§ **MATERIAL SHOWN**
(* ===== verification/UdpClient.v ===== *)
(** The UDP client ([udp-client.cpp], class [Udp_client]). *)
From S2P Require Import Prelude Args Kernel Regex Client.

(** * State *)

(** The members [Udp_client] adds.  [m_confirmed_server_messages] is the set of the bits that
    are set; [m_allowed_retransmissions] is 8 bits wide and [m_msg_to_server_id] 16. *)
Record udp : Type := MkUdp {
  m_confirmed_server_messages : gset Z;
  m_allowed_retransmissions : Z;
  m_msg_to_server_id : Z;
  m_is_waiting_for_confirm : bool;
  m_is_waiting_for_bye_confirm : bool
}.

Definition udp_client : Type := client udp.
Abbreviation UM := (CM udp).

Definition set_confirmed_server_messages (v : gset Z) (u : udp) : udp :=
  MkUdp v (m_allowed_retransmissions u) (m_msg_to_server_id u) (m_is_waiting_for_confirm u)
    (m_is_waiting_for_bye_confirm u).
Definition set_allowed_retransmissions (v : Z) (u : udp) : udp :=
  MkUdp (m_confirmed_server_messages u) (uint8 v) (m_msg_to_server_id u)
    (m_is_waiting_for_confirm u) (m_is_waiting_for_bye_confirm u).
Definition set_msg_to_server_id (v : Z) (u : udp) : udp :=
  MkUdp (m_confirmed_server_messages u) (m_allowed_retransmissions u) (uint16 v)
    (m_is_waiting_for_confirm u) (m_is_waiting_for_bye_confirm u).
Definition set_is_waiting_for_confirm (v : bool) (u : udp) : udp :=
  MkUdp (m_confirmed_server_messages u) (m_allowed_retransmissions u) (m_msg_to_server_id u) v
    (m_is_waiting_for_bye_confirm u).
Definition set_is_waiting_for_bye_confirm (v : bool) (u : udp) : udp :=
  MkUdp (m_confirmed_server_messages u) (m_allowed_retransmissions u) (m_msg_to_server_id u)
    (m_is_waiting_for_confirm u) v.

Definition on_ext (f : udp -> udp) (c : udp_client) : udp_client := set_ext (f (ext c)) c.

Definition s_BYTES_IN_MSG_ID : nat := 2.
Definition s_BYTES_IN_PROTOCOL_MSG_TYPE : nat := 1.
Definition s_BYTES_IN_REPLY_RESULT : nat := 1.
Definition s_BYTES_IN_MSG_HEADER : nat := s_BYTES_IN_PROTOCOL_MSG_TYPE + s_BYTES_IN_MSG_ID.
Definition s_MIN_VARIABLE_DATA_LENGTH : Z := 1.
Definition s_VARIABLE_LENGTH_DATA_TERMINATOR : Z := NUL.

(** [s_BYTES_IN_MSG_HEADER] and the terminator's size, in the lengths' arithmetic. *)
Definition header_size : Z := Z.of_nat s_BYTES_IN_MSG_HEADER.
Definition terminator_size : Z := 1.

Definition udp_MAX_MSG_SIZE : Z :=
  header_size + Z.of_nat s_BYTES_IN_REPLY_RESULT + Z.of_nat s_BYTES_IN_MSG_ID
  + s_MSG_CONTENT_MAX_LENGTH + terminator_size.

(** The position of the content in a REPLY. *)
Definition reply_content_pos : nat :=
  s_BYTES_IN_MSG_HEADER + s_BYTES_IN_REPLY_RESULT + s_BYTES_IN_MSG_ID.

(** [msg[i]]: the character after the last one is NUL. *)
Definition char_at (i : nat) (msg : chars) : Z := nth i msg NUL.

(** The byte of a message type. *)
Definition type_byte (t : Protocol_msg_type) : Z := uint8 (msg_type_value t).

§ **EXERCISE BRIEF**
For this exercise, copy the lines from the one that contains "Definition s_BYTES_IN_MSG_ID : nat := 2." through the last line of the records, exactly and only those.

§ **WRITTEN SOLUTION**
Definition s_BYTES_IN_MSG_ID : nat := 2.
Definition s_BYTES_IN_PROTOCOL_MSG_TYPE : nat := 1.
Definition s_BYTES_IN_REPLY_RESULT : nat := 1.
Definition s_BYTES_IN_MSG_HEADER : nat := s_BYTES_IN_PROTOCOL_MSG_TYPE + s_BYTES_IN_MSG_ID.
Definition s_MIN_VARIABLE_DATA_LENGTH : Z := 1.
Definition s_VARIABLE_LENGTH_DATA_TERMINATOR : Z := NUL.

(** [s_BYTES_IN_MSG_HEADER] and the terminator's size, in the lengths' arithmetic. *)
Definition header_size : Z := Z.of_nat s_BYTES_IN_MSG_HEADER.
Definition terminator_size : Z := 1.

Definition udp_MAX_MSG_SIZE : Z :=
  header_size + Z.of_nat s_BYTES_IN_REPLY_RESULT + Z.of_nat s_BYTES_IN_MSG_ID
  + s_MSG_CONTENT_MAX_LENGTH + terminator_size.

(** The position of the content in a REPLY. *)
Definition reply_content_pos : nat :=
  s_BYTES_IN_MSG_HEADER + s_BYTES_IN_REPLY_RESULT + s_BYTES_IN_MSG_ID.

(** [msg[i]]: the character after the last one is NUL. *)
Definition char_at (i : nat) (msg : chars) : Z := nth i msg NUL.

(** The byte of a message type. *)
Definition type_byte (t : Protocol_msg_type) : Z := uint8 (msg_type_value t).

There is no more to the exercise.